André Courville, interim president and chief executive officer of Uni-Select, said further efforts to improve efficiency at the Canadian distributor are ahead.
He announced the expansion of the company’s 20/20 initiative – find $20 million in annual recurring savings by 2020 – that was launched last year. Now, the company will look for another $5 million in savings by the same time. Calling it the 25/20 plan, Uni-Select has found $12 million in savings. To find another $13 million, layoffs, restructuring and other charges will need to take place across its three business segments.
In its third quarter financial results report, the company said it will reduce its workforce by less than 5 per cent of total employees.

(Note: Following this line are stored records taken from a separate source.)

Definition mergeResults `{!MapRange} (s : PaginatedSearcher) (results : list originFetchResult)
    (c : FederatedCursor) (limit : Z) : option (list Item * FederatedCursor) :=
  let '(c, fresh) := foldl indexFetch (c, ∅) results in
  let activeOrigins := ActiveOrigins c in
  let sources := omap (pageSource s c fresh) activeOrigins in
  let merged := sort_stable itemLess (mergeItemsFirstWins sources) in
  let emitted := take (Z.to_nat limit) merged in
  let remainder := drop (Z.to_nat limit) merged in
  let newStash := foldl stashItem ∅ remainder in
  c ← foldl (advanceOrigin fresh newStash) (Some c) activeOrigins;
  Some (emitted, c).

End Fetch.

(** ** Searching *)

(** [originFailures] and [failedFromStatuses] of [status.go]. *)
Definition originFailures {T} (results : list T) (status : T → string * bool) : list string :=
  sort_Strings (omap (λ r, let '(id, f) := status r in if f then Some id else None) results).

Definition failedFromStatuses (statuses : list OriginStatus) : list string :=
  originFailures statuses (λ s, (os_ID s, negb (String.eqb (os_Error s) ""))).

Section Search.
Context `{GoTime, !Crypto, !CursorCodec, !PageCache.PageCodec, !QueryCodec, !ContextCodec,
  !MapRange, Store St}.

Definition pageLimit (s : PaginatedSearcher) (req : SearchRequest) : Z :=
  if ((0 <? Limit req) && (Limit req <=? maxPageSize s))%Z then Limit req else pageSize s.

Definition addErrKind (m : gmap string string) (r : originFetchResult) : gmap string string :=
  match f_Error r with
  | Some e => <[f_OriginID r := classifyOriginError e]> m
  | None => m
  end.

Definition errKindsOf (results : list originFetchResult) : gmap string string :=
  foldl addErrKind ∅ results.

Definition statusOfOrigin (errKinds : gmap string string) (kv : string * OriginCursor)
    : OriginStatus :=
  mkOriginStatus kv.1 0 (ItemCount kv.2) (Exhausted kv.2)
    (if Error kv.2 then default "fetch_failed" (errKinds !! kv.1) else "").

“These initiatives are expected to benefit margins in the Canadian Automotive Group as well as The Parts Alliance and support margins at FinishMaster,” the company said.
For another $9-$11 million in savings, restricting and other charges will be noted in the final quarter of 2018 and the following 18 months.

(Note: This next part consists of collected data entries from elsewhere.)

(* ===== verification/Session.v ===== *)
(** * The end of a pagination session ([internal/federation/pagination.go])

    A client that follows the next links of [Search], token after token,
    reaches the last page, if the origins answer without failures and every
    continuation an origin hands out is nearer to its end than the one it was
    asked with.  The bound on the number of pages is the measure [pagesLeft]:
    every page either fetches, which brings an origin nearer to its end, or
    emits an item out of a stash. *)

From S2P Require Import Prelude GoLib Stac Fanout Merger Store Cursor PageCache PageAdapter Pagination.
From Stdlib Require Import Ascii.
Import Strings Values Stac Merger Cursor Pagination.

Module Session.

(** ** Sums over lists *)

Lemma sum_with_le {A} (f g : A → nat) l :
  (∀ x, x ∈ l → f x ≤ g x) → sum_list_with f l ≤ sum_list_with g l.
Proof.
  induction l as [|x l IH]; cbn; [done|]. intros Hfg.
  pose proof (Hfg x ltac:(left)). assert (sum_list_with f l ≤ sum_list_with g l); [|lia].
  apply IH. intros y Hy. apply Hfg. by right.
Qed.

Lemma sum_with_add {A} (f g : A → nat) l :
  sum_list_with (λ x, f x + g x) l = sum_list_with f l + sum_list_with g l.
Proof. induction l as [|x l IH]; cbn; lia. Qed.

Lemma sum_with_mul {A} n (f : A → nat) l : sum_list_with (λ x, n * f x) l = n * sum_list_with f l.
Proof. induction l as [|x l IH]; cbn; lia. Qed.

Lemma sum_with_zero {A} (f : A → nat) l : sum_list_with f l = 0 ↔ ∀ x, x ∈ l → f x = 0.
Proof.
  induction l as [|x l IH]; cbn; [set_solver|]. rewrite Nat.eq_add_0, IH. set_solver.
Qed.

Lemma sum_with_submseteq {A} (f : A → nat) l k : l ⊆+ k → sum_list_with f l ≤ sum_list_with f k.
Proof. intros (k' & ->)%submseteq_Permutation. rewrite sum_list_with_app. lia. Qed.

(** How often a list without repetitions holds an element. *)
Lemma sum_with_indicator {A} `{EqDecision A} (a : A) l :
  NoDup l → sum_list_with (λ x, if decide (a = x) then 1 else 0) l = if decide (a ∈ l) then 1 else 0.
Proof.
  induction 1 as [|x l Hni Hnd IH]; cbn; [by rewrite decide_False by set_solver|].
  rewrite IH. repeat case_decide; set_solver.
Qed.

(** The classes of a list by a key are at most as long as the list. *)
Lemma sum_with_classes {A} (f : A → string) (l : list A) ids :
  NoDup ids → sum_list_with (λ id, length (filter (λ x, f x = id) l)) ids ≤ length l.
Proof.
  intros Hnd. induction l as [|x l IH]; cbn [length].
  - apply Nat.eq_le_incl, sum_with_zero. done.
  - assert (sum_list_with (λ id, length (filter (λ y, f y = id) (x :: l))) ids =
      sum_list_with (λ id, (if decide (f x = id) then 1 else 0) + length (filter (λ y, f y = id) l)) ids) as ->.
    { clear. induction ids as [|id ids IH]; cbn [sum_list_with]; [done|]. rewrite IH. f_equal.
      rewrite filter_cons. by case_decide. }
    rewrite sum_with_add, sum_with_indicator by done. case_decide; lia.
Qed.

(** Deduplication does not lengthen. *)
Lemma merge_length sources :
  length (mergeItemsFirstWins sources) ≤ sum_list_with (λ src, length (src_Items src)) sources.
Proof.
  unfold mergeItemsFirstWins.
  assert (∀ src items st, length (foldl (mergeItem src) st items).2 ≤ length st.2 + length items) as Hsrc.
  { intros src items. induction items as [|it items IH]; intros st; cbn [foldl length]; [lia|].
    etrans; [apply IH|]. unfold mergeItem. destruct it as [it|]; [|lia]. case_bool_decide; [lia|].
    cbn. rewrite length_app. cbn. lia. }
  enough (∀ st, length (foldl mergeSource st sources).2 ≤
    length st.2 + sum_list_with (λ src, length (src_Items src)) sources) as He by apply (He (∅, [])).
  induction sources as [|src sources IH]; intros st; cbn [foldl sum_list_with]; [lia|].
  etrans; [apply IH|]. unfold mergeSource at 1. specialize (Hsrc src (src_Items src) st). lia.
Qed.

Lemma elem_of_page_cons {A} (P : A → Prop) x l : (∃ y, y ∈ x :: l ∧ P y) ↔ P x ∨ ∃ y, y ∈ l ∧ P y.
Proof. split; [intros (y & [->|?]%elem_of_cons & ?); eauto|]. intros [?|(y & ? & ?)]; [exists x|exists y]; set_solver. Qed.

(** ** Progress *)

Section Progress.
Context `{GoTime, !Crypto, !CursorCodec, !MapRange}.
Implicit Types (c : FederatedCursor) (o : OriginCursor) (s : PaginatedSearcher).

(** What an origin is asked to continue with, and by which adapter its
    answer is read. *)
Record continuation := mkCont { k_Token : string; k_URL : string; k_Body : bytes; k_Adapter : string }.
Definition contOf o : continuation := mkCont (NextToken o) (NextURL o) (NextBody o) (oc_AdapterName o).
Definition beginning : continuation := mkCont "" "" "" "".
Definition ends (k : continuation) : Prop := k_Token k = "" ∧ k_URL k = "" ∧ k_Body k = "".

(** The request that continues at [k], and where its answer leads. *)
Definition resume (k : continuation) (req : SearchRequest) : SearchRequest :=
  withContinuation (mkOriginCursor "" (k_Token k) (k_URL k) (k_Body k) 0 (k_Adapter k) false false 0 0 (SVRaw VNil) []) req.
Definition contAfter (k : continuation) (r : searchReply) : continuation :=
  mkCont (rep_NextToken r) (rep_NextURL r) (rep_NextBody r)
    (if String.eqb (rep_AdapterName r) "" then k_Adapter k else rep_AdapterName r).

Variables (req : SearchRequest) (limit : Z) (ids : list string) (expects : string → continuation → Prop)
  (depth : string → continuation → nat) (B : nat) (bases : gmap string string).
Hypotheses (Hlimit : (0 < limit)%Z) (Hids : NoDup ids).

(** The continuation URL is within what the cursor allowlist admits. *)
Definition rooted (id : string) (k : continuation) : Prop :=
  k_URL k = "" ∨ ∃ base rest, bases !! id = Some base ∧ base ≠ "" ∧ k_URL k = base +:+ rest.

(** Asked to continue where it expects to be, an origin answers, with at
    most [B] items and no null at the end, and either that was its last page
    or it hands out a continuation it expects, that lies at the origin and is
    nearer to the end. *)
Definition progresses s : Prop :=
  ∀ id k, id ∈ ids → expects id k → ∃ sr, origins s !! id = Some sr ∧
    let r := srch_Search sr (resume k (withLimit limit req)) in
    let k' := contAfter k r in
    rep_Error r = None ∧ length (rep_Items r) ≤ B ∧ last (rep_Items r) ≠ Some None ∧
    (ends k' ∨ (expects id k' ∧ rooted id k' ∧ depth id k' < depth id k)).

(** The pages an origin has ahead, and the items it has in hand. *)
Definition ahead c (id : string) : nat :=
  match Origins c !! id with Some o => if Exhausted o then 0 else S (depth id (contOf o)) | None => 0 end.
Definition held c (id : string) : nat :=
  match Origins c !! id with Some o => length (Stash o) | None => 0 end.
Definition pagesLeft c : nat := S B * sum_list_with (ahead c) ids + sum_list_with (held c) ids.

(** No origin is in error, all of them are among [ids], and each that has
    more is at a place it expects. *)
Definition healthy c : Prop := ∀ id o, Origins c !! id = Some o →
  id ∈ ids ∧ Error o = false ∧ oc_ID o = id ∧ rooted id (contOf o) ∧ (Exhausted o = false → expects id (contOf o)).

Lemma hasMore_healthy o : Error o = false → hasMore o = negb (bool_decide (Stash o = [])) || negb (Exhausted o).
Proof. intros He. unfold hasMore, retired. by rewrite He. Qed.

(** The measure is zero exactly at the end. *)
Lemma pagesLeft_zero c : healthy c → pagesLeft c = 0 ↔ HasMore c = false.
Proof.
  intros Hc. unfold pagesLeft. rewrite <-not_true_iff_false, HasMore_spec. split.
  - intros Hz (id & o & Ho & Hm). destruct (Hc id o Ho) as (Hin & He & _). rewrite hasMore_healthy in Hm by done.
    assert (sum_list_with (ahead c) ids = 0) as Ha by lia. assert (sum_list_with (held c) ids = 0) as Hh by lia.
    apply sum_with_zero with (x := id) in Ha; [|done]. apply sum_with_zero with (x := id) in Hh; [|done].
    unfold ahead in Ha. unfold held in Hh. rewrite Ho in Ha, Hh. apply nil_length_inv in Hh. rewrite Hh in Hm.
    destruct (Exhausted o); [|done]. cbn in Hm. discriminate Hm.
  - intros Hn. assert (∀ id o, Origins c !! id = Some o → Stash o = [] ∧ Exhausted o = true) as Hall.
    { intros id o Ho. destruct (Hc id o Ho) as (_ & He & _). destruct (hasMore o) eqn:Em; [destruct Hn; eauto|].
      rewrite hasMore_healthy in Em by done. apply orb_false_iff in Em as [E1 E2].
      by apply negb_false_iff, bool_decide_eq_true in E1; apply negb_false_iff in E2. }
    assert (sum_list_with (ahead c) ids = 0 ∧ sum_list_with (held c) ids = 0) as [-> ->]; [|lia].
    split; apply sum_with_zero; intros id _; unfold ahead, held; destruct (Origins c !! id) as [o|] eqn:Ho; try done;
      destruct (Hall id o Ho) as [Hs Hx]; [by rewrite Hx|by rewrite Hs].
Qed.

(** An entry after phase 5: updated if its origin was fetched, with a new
    stash if it was active. *)
Definition advanced (fresh : gmap string originFetchResult) (id : string) o o' : Prop :=
  ∃ st, match fresh !! id with
        | Some r => ∃ ls, o' = withStash st (applyUpdate (mkUpdate (Z.of_nat (length (f_Items r))) (f_NextToken r)
                      (f_NextURL r) (f_NextBody r) 0 (f_AdapterName r) ls) o)
        | None => o' = withStash st o
        end.

Lemma advance_here fresh ns c c1 id0 id o :
  advanceOrigin fresh ns (Some c) id0 = Some c1 → Origins c !! id = Some o →
  ∃ o1, Origins c1 !! id = Some o1 ∧ (id0 = id → advanced fresh id o o1) ∧ (id0 ≠ id → o1 = o).
Proof.
  unfold advanceOrigin, GetOriginCursor. cbn. intros E1 Ho.
  destruct (decide (id0 = id)) as [->|Hne].
  - rewrite Ho in E1. destruct (fresh !! id) as [r|] eqn:Er; cbn in E1.
    + destruct (lastSortOf _) as [ls|]; cbn in E1; [|done]. injection E1 as <-. cbn.
      rewrite lookup_alter_eq, lookup_insert_eq, Ho. cbn. eexists. split_and!; [done| |done].
      intros _. eexists. rewrite Er. by exists ls.
    + injection E1 as <-. cbn. rewrite lookup_alter_eq, Ho. cbn. eexists. split_and!; [done| |done].
      intros _. eexists. by rewrite Er.
  - exists o. split_and!; [|done|done]. destruct (Origins c !! id0) as [o0|]; [|by injection E1 as <-].
    destruct (fresh !! id0) as [r|]; cbn in E1.
    + destruct (lastSortOf _) as [ls|]; cbn in E1; [|done]. injection E1 as <-. cbn.
      by rewrite lookup_alter_ne, lookup_insert_ne.
    + injection E1 as <-. cbn. by rewrite lookup_alter_ne.
Qed.

Lemma advance_entry fresh ns ids' c c' id o :
  foldl (advanceOrigin fresh ns) (Some c) ids' = Some c' → NoDup ids' → Origins c !! id = Some o →
  ∃ o', Origins c' !! id = Some o' ∧ (id ∈ ids' → advanced fresh id o o') ∧ (id ∉ ids' → o' = o).
Proof.
  intros Hf Hnd. revert c o Hf. induction Hnd as [|id0 ids' Hni Hnd IH]; intros c o; cbn [foldl].
  { intros [= <-] Ho. exists o. split_and!; set_solver. }
  intros Hf Ho.
  destruct (advanceOrigin fresh ns (Some c) id0) as [c1|] eqn:E1; [|by rewrite advance_None in Hf].
  destruct (advance_here _ _ _ _ _ _ _ E1 Ho) as (o1 & Ho1 & Hyes & Hno).
  destruct (IH _ _ Hf Ho1) as (o' & Ho' & Hin & Hout). exists o'. split; [done|].
  destruct (decide (id0 = id)) as [->|Hne].
  - rewrite Hout by done. split; [auto|set_solver].
  - rewrite Hno in Hin, Hout by done. split; set_solver.
Qed.

(** *** One page *)

Section Page.
Variables (s : PaginatedSearcher) (c : FederatedCursor).
Hypotheses (Hs : progresses s) (Hc : healthy c) (Hown : stashOwned c).

(** Where the answer of an origin leads. *)
Definition leads (id : string) o : continuation :=
  let r := fetchOne s req c limit id in
  mkCont (f_NextToken r) (f_NextURL r) (f_NextBody r) (if String.eqb (f_AdapterName r) "" then oc_AdapterName o else f_AdapterName r).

Uni-Select’s third quarter financial results showed consolidated sales up 13.4 per cent compared Q3 2017. All three segments of the company – the Canadian Automotive Group, FinishMaster U.S. and The Parts Alliance UK – posted organic growth in the time period, combining to grow 3.4 per cent.
FinishMaster reported sales of $214.2 million, up 3.7 per cent compared to the third quarter of 2017, which Uni-Select said was all organic growth. However, it’s EBITDA (earnings before interest, taxes, depreciation and amortization) was down to $21.3 million compared to $24.4 million last year.
In the Canadian automotive group, sales were below last year’s numbers as well, a 1.9 per cent drop to $131.1 million. The company attributed this to a weaker Canadian dollar and number of billing days. Organic growth, it said, was up half a per cent.
The Parts Alliance UK saw sales of $103.5 million, up 85.8 per cent. The company pegged organic growth at 9.4 per cent, thanks to opening greenfield locations and expanding the footprint of the company in the country.